Lastly, we can make a general toCSV function by composing fromNative and recToCSV:

toCSV :: forall ρ t. (Rec.FromNative t, Rec.NativeRow t ≈ ρ, Forall ρ ToField) => [t] -> Text
toCSV = recToCSV @ρ . fmap Rec.fromNative

We can do a sanity check with:

*Main> T.putStr $ toCSV pls
name,year,person
Haskell,1990,Simon
Scala,2004,Martin
Idris,2009,Edwin
Perl,1987,Larry

Decoding from CSV

Once again, we’ll use the same field conversion functions as Oleg:

class    FromField a    where fromField :: Text -> Either String a
instance FromField Text where fromField = Right
instance FromField Int  where
  fromField t =
    maybe (Left $ "Invalid Int: " ++ show t) Right $ readMaybe $ T.unpack t

And with just this class, we’re immediately ready to parse the csv data:

recFromCSV :: forall ρ. (AllUniqueLabels ρ, Forall ρ FromField) => Text -> Either String [Rec ρ]
recFromCSV s = case map (T.splitOn ",") (T.lines s) of
  [] -> Left "No Input"
  header:vals -> traverse makeRecord vals
    where
      makeRecord s = Rec.fromLabelsA @FromField @(Either String) @ρ (makeField s)
      makeField :: (KnownSymbol l, FromField a) => [Text] -> Label l -> Either String a
      makeField val l =
        maybe (Left $ "Missing field " ++ show l) fromField $
          L.lookup (T.pack $ show l) (zip header val)

Let’s walk through this one line by line too. In the type signature, we’re demanding that the extensible record that we’re parsing have unique labels for every field—it wouldn’t make sense to have two different fields with the same name—and that each field has a FromField instance. The second line is just dealing with commas and lines, and the third line is dealing with bad input. On the fourth line, we separate the header from the rest of the lines. We then traverse each of the lines with the inner function makeRecord. The sixth line defines makeRecord, which uses the fromLabelsA (A for Applicative) function to construct a row-type record based on its field names. This in turn uses the makeField function, which takes the csv line and the label and returns either a Left error message if parsing fails or a Right value if it succeeds. Parsing is simply looking up the field name (T.pack $ show l) in the line and calling fromField on it.

Of course, we could probably do something smarter here than doing a lookup in a linked list—using a Map comes to mind—but we’re going for simplicity over efficiency for now.

Lastly, we can convert a value of type Rec ρ to a native Haskell data type with the row-types built-in toNative.

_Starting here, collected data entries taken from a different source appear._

Lemma times_of_unique deployment events events' t t' :
  events ≡ₚ events' → times_of deployment events t → times_of deployment events' t' → t = t'.
Proof.
  intros Hp [A1 A2 A3 A4 A5 A6] [B1 B2 B3 B4 B5 B6].
  assert (∀ P u, at_time P events u ↔ at_time P events' u) as Hat by (intros P u; unfold at_time; by setoid_rewrite Hp).
  assert (relevant_timing_complete t = relevant_timing_complete t') as E6.
  { apply eq_bool_prop_intro. rewrite !Is_true_true, A6, B6. by setoid_rewrite Hp. }
  destruct t as [a1 a2 a3 a4 a5 a6], t' as [b1 b2 b3 b4 b5 b6]; simpl in *. f_equal; try done; (eapply earliest_unique; [|eassumption..]); [|apply Hat..].
  intros u. cbn beta. by rewrite Hat.
Qed.

Lemma early_categories_perm dup events events' result :
  events ≡ₚ events' → early_categories dup events result = early_categories dup events' result.
Proof.
  intros Hp. destruct result as [r|]; [|done]. apply set_eq. intros c. rewrite !elem_of_categories. by setoid_rewrite Hp.
Qed.

Lemma first_result_spec deployment events t :
  times_of deployment events t →
  earliest (λ u, at_time is_nft_sale events u ∨ at_time is_victim_event events u) (minimum_time (time_sale t) (time_victim t)).
Proof. intros H. apply earliest_minimum; apply H. Qed.

(** C23: The first times of a lifecycle are the least times of the events of their kind,
    whatever the order of the events. The signals are those of the events strictly
    before the first sale or paid acquisition (and an earlier copy of the content), in
    order and once each; the verdict is given exactly when the history is complete, all
    relevant events have a time, the first result does not precede the deployment and
    two signals or a copy time are known, and it is positive from two signals on. *)
Theorem lifecycle_correct deployment dup events complete now :
  let f := build_lifecycle deployment dup events complete now in
  let categories := early_signal_categories f in
  (∀ events', events ≡ₚ events' → build_lifecycle deployment dup events' complete now = f) ∧
  earliest (λ u, deployment = Some u ∨ at_time (λ _, true) events u) (first_activity_timestamp f) ∧
  earliest (at_time (λ e, bool_decide (kind e = Mint)) events) (first_mint_timestamp f) ∧
  earliest (at_time (λ e, bool_decide (kind e = Transfer)) events) (first_transfer_timestamp f) ∧
  earliest (at_time is_nft_sale events) (first_sale_timestamp f) ∧
  earliest (at_time is_victim_event events) (first_victim_timestamp f) ∧
  ∃ first_result,
    earliest (λ u, at_time is_nft_sale events u ∨ at_time is_victim_event events u) first_result ∧
    StronglySorted (λ a b, str_compare a b = Lt) categories ∧
    (∀ c, c ∈ categories ↔ ∃ r, first_result = Some r ∧
      ((∃ e t, e ∈ events ∧ timestamp e = Some t ∧ (t < r)%Z ∧ category e = Some c) ∨
       (∃ t, c = content_copy ∧ dup = Some t ∧ (t < r)%Z))) ∧
    ∀ b, early_signal_positive f = Some b ↔ ∃ d r, deployment = Some d ∧ first_result = Some r ∧ (d ≤ r)%Z ∧ complete = true ∧
      (∀ e, e ∈ events → is_relevant e = true → timestamp e ≠ None) ∧ (2 ≤ length categories ∨ is_Some dup) ∧
      b = bool_decide (2 ≤ length categories).
Proof.
  intros f categories. pose proof (observed_times deployment events) as Ht. set (t := foldl _ _ _) in Ht.
  split.
  { intros events' Hp. unfold f, build_lifecycle. rewrite (early_categories_perm dup events' events) by done.
    by rewrite (times_of_unique _ _ _ _ _ (symmetry Hp) (observed_times deployment events') Ht). }
  do 5 (split; [apply Ht|]). set (result := minimum_time (time_sale t) (time_victim t)). exists result.
  split; [by eapply first_result_spec|]. set (cats := early_categories dup events result).
  assert (categories = sort_by str_compare (elements cats)) as Hcat by done.
  assert (length categories = size cats) as Hlen by (by rewrite Hcat, (sort_by_perm str_compare)).
  split_and!.
  - rewrite Hcat. apply (sort_by_strict str_compare), NoDup_elements.
  - intros c. rewrite Hcat, (sort_by_perm str_compare), elem_of_elements. unfold cats. destruct result as [r|]; [|simpl; set_solver].
    rewrite elem_of_categories. split.
    + intros [(e & He & Hb & Hc)|[-> Hb]]; exists r; (split; [done|]).
      * left. unfold before in Hb. destruct (timestamp e) as [u|] eqn:Hu; [|done]. exists e, u. split_and!; [done..|lia|done].
      * right. unfold before in Hb. destruct dup as [u|]; [|done]. exists u. split_and!; [done..|lia].
    + intros (r' & [= <-] & [(e & u & He & Hu & Hr & Hc)|(u & -> & -> & Hr)]); [left; exists e|right]; unfold before; rewrite ?Hu;
        split_and!; try done; by apply Z.ltb_lt.
  - intros b. rewrite Hlen. change (early_signal_positive f) with (early_positive deployment result dup complete (relevant_timing_complete t) cats).
    unfold early_positive. destruct deployment as [d|]; [|naive_solver]. destruct result as [r|]; [|naive_solver].
    destruct (Z.leb_spec d r); [|naive_solver lia]. destruct complete; [|naive_solver].
    pose proof (times_complete _ _ _ Ht) as Hc. destruct (relevant_timing_complete t); [|naive_solver]. simpl.
    destruct (bool_decide (2 ≤ size cats) || bool_decide (is_Some dup)) eqn:E.
    + split; [intros [= <-]|intros (? & ? & _ & _ & _ & _ & _ & _ & ->); done]. exists d, r. apply orb_true_iff in E as [E|E]; apply bool_decide_eq_true in E; naive_solver.
    + apply orb_false_iff in E as [E1 E2]. apply bool_decide_eq_false in E1, E2. naive_solver.
Qed.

This lets us write a general fromCSV function:

fromCSV :: forall t ρ.
  (Rec.ToNative t, ρ ≈ Rec.NativeRow t, AllUniqueLabels ρ, Forall ρ FromField)
  => Text -> Either String [t]
fromCSV = fmap (fmap Rec.toNative) . recFromCSV @ρ

We can do a sanity check with:

main :: IO ()
main = case fromCSV @PL input of
  Left err -> putStrLn $ "ERROR: " ++ err
  Right xs -> mapM_ print xs

*Main> main
PL {name = "Perl", year = 1987, person = "Larry"}
PL {name = "Haskell", year = 1990, person = "Simon"}
PL {name = "Scala", year = 2004, person = "Martin"}
PL {name = "Idris", year = 2009, person = "Edwin"}

The Difficult Part

There isn’t one! Notice that our first implementation of recFromCSV was perfectly able to handle data with missing fields and reordered columns, and it didn’t require any extra work on our part.

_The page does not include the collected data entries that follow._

Record buyer_ok (b : HonestBuyerFact) : Prop := {
  buyer_ok_role : role_of (buyer_address b) = Some (buyer_role b) ∧ is_honest (buyer_role b) = true;
  buyer_ok_held : StronglySorted (λ x y, nft_key_compare x y = Lt) (held_nfts b) ∧
    ∀ n, n ∈ held_nfts b ↔ (n, buyer_address b) ∈ holders;
  buyer_ok_transactions : StronglySorted (λ x y, str_compare x y = Lt) (acquisition_transactions b) ∧
    ∀ t, t ∈ acquisition_transactions b ↔ ∃ e, e ∈ events ∧ is_purchase (buyer_address b) e = true ∧ tx_id e = t;
  buyer_ok_paid : (paid_native b, paid_usd_micros b) =
    total (event_amounts <$> filter (λ e, is_purchase (buyer_address b) e = true) events);
  buyer_ok_first : earliest (at_time (is_purchase (buyer_address b)) events) (first_purchase_timestamp b);
  buyer_ok_linked k : k ∈ linked_behaviors b ↔
    ∃ i, i ∈ instances ∧ behavior_kind i = k ∧ (buyer_address b ∈ linked_buyers i ∨ buyer_address b ∈ instance_addresses i);
}.
End HonestBuyer.

Section BuildBuyers.
Context (events : list NormalizedEvent) (holders : list (NftKey * str)) (roles : gmap str AddressRole) (instances : list BehaviorInstance).
Context (first now : Z) (first_activity : option Z).
Abbreviation honest_roles := (filter (λ p : str * AddressRole, is_honest p.2 = true) roles).
Abbreviation held := (foldl (hold honest_roles) ∅ holders).
Abbreviation acquisitions := (foldl (acquire (held_pairs honest_roles holders)) ∅ events).
Abbreviation linked := (foldl (link_instance honest_roles) ∅ instances).
Abbreviation buyer := (honest_buyer held acquisitions linked first_activity now).

Lemma honest_lookup a r : honest_roles !! a = Some r ↔ roles !! a = Some r ∧ is_honest r = true.
Proof using Type. by rewrite map_lookup_filter_Some. Qed.

Lemma acquires_purchase a e : is_Some (honest_roles !! a) → acquires (held_pairs honest_roles holders) e = Some a ↔ is_purchase holders a e = true.
Proof using Type.
  intros Ha. unfold acquires, is_purchase. destruct (is_paid_acquisition e); [|done]. destruct (nft e) as [n|]; simpl; [|by rewrite andb_false_r].
  destruct (payer e) as [b|]; simpl; [|done]. rewrite andb_true_iff, !bool_decide_eq_true. case_bool_decide as Hb.
  - split; [intros [= ->]|by intros [[= ->] _]]. split; [done|]. by apply elem_of_held_pairs in Hb as [_ Hb].
  - split; [done|]. intros [[= ->] Hin]. exfalso. apply Hb, elem_of_held_pairs. done.
Qed.

Lemma honest_buyer_ok a r b :
  roles !! a = Some r → is_honest r = true → buyer (a, r) = Some b →
  buyer_address b = a ∧ buyer_ok events holders instances (roles !!.) b.
Proof using Type.
  intros Hr Hh. assert (is_Some (honest_roles !! a)) as Ha by (exists r; by apply honest_lookup). unfold honest_buyer. rewrite held_lookup.
  destruct (decide _) as [[_ Hheld]|]; [|done]. cbn [mbind option_bind]. intros [= <-]. split; [done|].
  pose proof (acquisitions_lookup (held_pairs honest_roles holders) events a) as [Ht Hp Hf].
  assert (acquired (held_pairs honest_roles holders) events a = filter (λ e, is_purchase holders a e = true) events) as Hacq.
  { apply list_filter_iff. intros e. by apply acquires_purchase. }
  rewrite Hacq in Ht, Hp, Hf. constructor; cbn [buyer_address buyer_role held_nfts acquisition_transactions paid_native paid_usd_micros first_purchase_timestamp linked_behaviors].
  - done.
  - destruct (sort_dedup_strict nft_key_compare (fst <$> filter (λ p, p.2 = a) holders)) as [Hs Hin]. split; [done|].
    intros n. rewrite Hin, list_elem_of_fmap. setoid_rewrite list_elem_of_filter. split; [by intros ([n' a'] & -> & <- & H)|intros H; by exists (n, a)].
  - destruct (sort_dedup_strict str_compare (acquired_in (default Acquisition_default (acquisitions !! a)))) as [Hs Hin]. split; [done|].
    intros t. rewrite Hin, Ht, list_elem_of_fmap. setoid_rewrite list_elem_of_filter. naive_solver.
  - done.
  - eapply earliest_iff; [|exact Hf]. intros t. unfold at_time. setoid_rewrite list_elem_of_filter. naive_solver.
  - intros k. unfold kinds_in_order. rewrite (sort_by_perm _ _), elem_of_elements, linked_lookup. naive_solver.
Qed.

Conclusions and Extensions

Oleg claims that row-types would not simplify anything in CSV encoding and decoding, but I must disagree. Not only did the row-types library give us free fromNative and toNative functions and heterogeneous type safety, but it handled all of the difficult cases of missing data and reordered columns for free as well.

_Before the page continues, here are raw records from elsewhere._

(** [r] is a union of the relations of [l]. *)
Record summarizes (l : list relation) (r : relation) : Prop := {
  summary_head : ∃ x, x ∈ l ∧ same_head x r;
  summary_dimensions i : (0 ≤ i)%Z → Z.testbit (dimensions r) i = true ↔ ∃ x, x ∈ l ∧ Z.testbit (dimensions x) i = true;
  summary_incomplete : incomplete r = true ↔ ∃ x, x ∈ l ∧ incomplete x = true;
  summary_evidence e : e ∈ relation_evidence r ↔ ∃ x, x ∈ l ∧ e ∈ relation_evidence x;
  summary_whole : is_whole (selection r) = true ↔ ∃ x, x ∈ l ∧ is_whole (selection x) = true;
  summary_selection : is_whole (selection r) = true → ∃ x, x ∈ l ∧ selection x = selection r;
  summary_explicit n : is_whole (selection r) = false → n ∈ explicit_nfts (selection r) ↔ ∃ x, x ∈ l ∧ n ∈ explicit_nfts (selection x);
}.

Lemma summarizes_single r : summarizes [r] r.
Proof using Type.
  assert (∀ P : relation → Prop, (∃ x, x ∈ [r] ∧ P x) ↔ P r) as E.
  { intros P. split; [|intros HP; exists r; split; [by left|done]]. by intros (x & ->%list_elem_of_singleton & HP). }
  constructor; intros; rewrite E; done.
Qed.

Lemma exists_app {A} (P : A → Prop) l1 l2 : (∃ x, x ∈ l1 ++ l2 ∧ P x) ↔ (∃ x, x ∈ l1 ∧ P x) ∨ ∃ x, x ∈ l2 ∧ P x.
Proof using Type. setoid_rewrite elem_of_app. naive_solver. Qed.

Lemma summarizes_merge l1 l2 r1 r2 : summarizes l1 r1 → summarizes l2 r2 → summarizes (l1 ++ l2) (merge_relation r1 r2).
Proof using Type.
  intros H1 H2. constructor; simpl; intros.
  - destruct (summary_head _ _ H1) as (x & Hx & Hh). exists x. split; [set_solver|]. exact Hh.
  - rewrite Z.lor_spec, orb_true_iff, exists_app, (summary_dimensions _ _ H1), (summary_dimensions _ _ H2) by done. done.
  - by rewrite orb_true_iff, exists_app, (summary_incomplete _ _ H1), (summary_incomplete _ _ H2).
  - by rewrite elem_of_app, exists_app, (summary_evidence _ _ H1), (summary_evidence _ _ H2).
  - rewrite exists_app, <- (summary_whole _ _ H1), <- (summary_whole _ _ H2). destruct (selection r1), (selection r2); simpl; naive_solver.
  - pose proof (summary_selection _ _ H1). pose proof (summary_selection _ _ H2). destruct (selection r1), (selection r2); simpl in *; set_solver.
  - pose proof (summary_explicit _ _ H1 n). pose proof (summary_explicit _ _ H2 n). rewrite exists_app.
    destruct (selection r1), (selection r2); simpl in *; try done. rewrite elem_of_app. naive_solver.
Qed.

Lemma summarizes_proper l1 l2 r : (∀ x, x ∈ l1 ↔ x ∈ l2) → summarizes l1 r → summarizes l2 r.
Proof using Type. intros Hl [??????]. constructor; intros; setoid_rewrite <- Hl; eauto. Qed.

(** Members with one key have one head, and at most one whole selection. *)
Definition consistent (l : list relation) : Prop :=
  ∀ x y, x ∈ l → y ∈ l → relation_key x = relation_key y →
    relation_seed x = relation_seed y ∧ relation_candidate x = relation_candidate y ∧
    (is_whole (selection x) = true → is_whole (selection y) = true → selection x = selection y).

Lemma normalize_selection_unique s1 s2 :
  is_whole s1 = is_whole s2 → (is_whole s1 = true → s1 = s2) → (is_whole s1 = false → ∀ n, n ∈ explicit_nfts s1 ↔ n ∈ explicit_nfts s2) →
  normalize_selection s1 = normalize_selection s2.
Proof using Type.
  intros Hw Ht Hf. destruct s1, s2; simpl in *; try done; [by apply Ht|]. f_equal. apply (sort_dedup_proper nft_key_compare). by apply Hf.
Qed.

Lemma summary_unique l r1 r2 :
  consistent l → (∀ x y, x ∈ l → y ∈ l → relation_key x = relation_key y) →
  summarizes l r1 → summarizes l r2 → normalize_relation r1 = normalize_relation r2.
Proof using Type.
  intros Hc Hk H1 H2.
  destruct (summary_head _ _ H1) as (x1 & Hx1 & ? & ? & ? & ?), (summary_head _ _ H2) as (x2 & Hx2 & ? & ? & ? & ?).
  pose proof (Hk _ _ Hx1 Hx2) as Hkey. destruct (Hc _ _ Hx1 Hx2 Hkey) as (Hs & Hcd & _). injection Hkey as Hk1 Hk2.
  assert (is_whole (selection r1) = is_whole (selection r2)) as Hw by (apply eq_true_iff_eq; by rewrite (summary_whole _ _ H1), (summary_whole _ _ H2)).
  unfold normalize_relation. f_equal; try congruence.
  - apply Z.bits_inj'. intros i Hi. apply eq_true_iff_eq. by rewrite (summary_dimensions _ _ H1), (summary_dimensions _ _ H2).
  - apply normalize_selection_unique; [done| |].
    + intros Ht. destruct (summary_selection _ _ H1 Ht) as (y1 & Hy1 & E1). rewrite Hw in Ht.
      destruct (summary_selection _ _ H2 Ht) as (y2 & Hy2 & E2). rewrite <- E1, <- E2.
      apply (Hc _ _ Hy1 Hy2); [by apply Hk|congruence..].
    + intros Hf n. rewrite (summary_explicit _ _ H1) by done. rewrite (summary_explicit _ _ H2) by congruence. done.
  - apply (sort_dedup_proper compare_evidence). intros e. by rewrite (summary_evidence _ _ H1), (summary_evidence _ _ H2).
  - apply eq_true_iff_eq. by rewrite (summary_incomplete _ _ H1), (summary_incomplete _ _ H2).
Qed.

(** ** What an accumulator stands for *)

Definition of_key (k : Z * Z) (l : list relation) : list relation := filter (λ x, relation_key x = k) l.

Lemma elem_of_key k l x : x ∈ of_key k l ↔ relation_key x = k ∧ x ∈ l.
Proof using Type. unfold of_key. by rewrite list_elem_of_filter. Qed.

Lemma of_key_proper k l1 l2 : (∀ x, x ∈ l1 ↔ x ∈ l2) → ∀ x, x ∈ of_key k l1 ↔ x ∈ of_key k l2.
Proof using Type. intros Hl x. by rewrite !elem_of_key, Hl. Qed.

(** [m] holds the unions, key by key, of the relations of [l]. *)
Definition accumulates (l : list relation) (m : gmap (Z * Z) relation) : Prop :=
  ∀ k, match m !! k with Some r => summarizes (of_key k l) r | None => ∀ x, x ∈ l → relation_key x ≠ k end.

Lemma accumulates_proper l1 l2 m : (∀ x, x ∈ l1 ↔ x ∈ l2) → accumulates l1 m → accumulates l2 m.
Proof using Type.
  intros Hl Hm k. specialize (Hm k). destruct (m !! k) as [r|]; [|intros x; rewrite <- Hl; apply Hm].
  eapply summarizes_proper; [|done]. by apply of_key_proper.
Qed.

Lemma accumulates_empty : accumulates [] ∅.
Proof using Type. intros k. rewrite lookup_empty. intros x Hx. by apply not_elem_of_nil in Hx. Qed.

Lemma summary_key k l r : summarizes (of_key k l) r → relation_key r = k.
Proof using Type.
  intros H0. destruct (summary_head _ _ H0) as (x & [Hk _]%elem_of_key & ? & ? & _). rewrite <- Hk. unfold relation_key. congruence.
Qed.

Lemma of_key_app k l1 l2 : of_key k (l1 ++ l2) = of_key k l1 ++ of_key k l2.
Proof using Type. apply filter_app. Qed.

Lemma of_key_all k l : (∀ x, x ∈ l → relation_key x = k) → of_key k l = l.
Proof using Type.
  intros Hl. induction l as [|x l IH]; [done|]. unfold of_key in *. rewrite filter_cons_True by (apply Hl; by left).
  f_equal. apply IH. intros y Hy. apply Hl. by right.
Qed.

Lemma of_key_none k l : (∀ x, x ∈ l → relation_key x ≠ k) → of_key k l = [].
Proof using Type.
  intros Hl. induction l as [|x l IH]; [done|]. unfold of_key in *. rewrite filter_cons_False by (apply Hl; by left).
  apply IH. intros y Hy. apply Hl. by right.
Qed.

Furthermore, if one thinks of the row-type record as an intermediate data type as described in the introduction, then we can extend this CSV parsing to incorporate the ideas of type surgery as well. Instead of needing a FromField class, one could very simply lift the Text from the CSV into structured row-types records and then do surgery on them from there.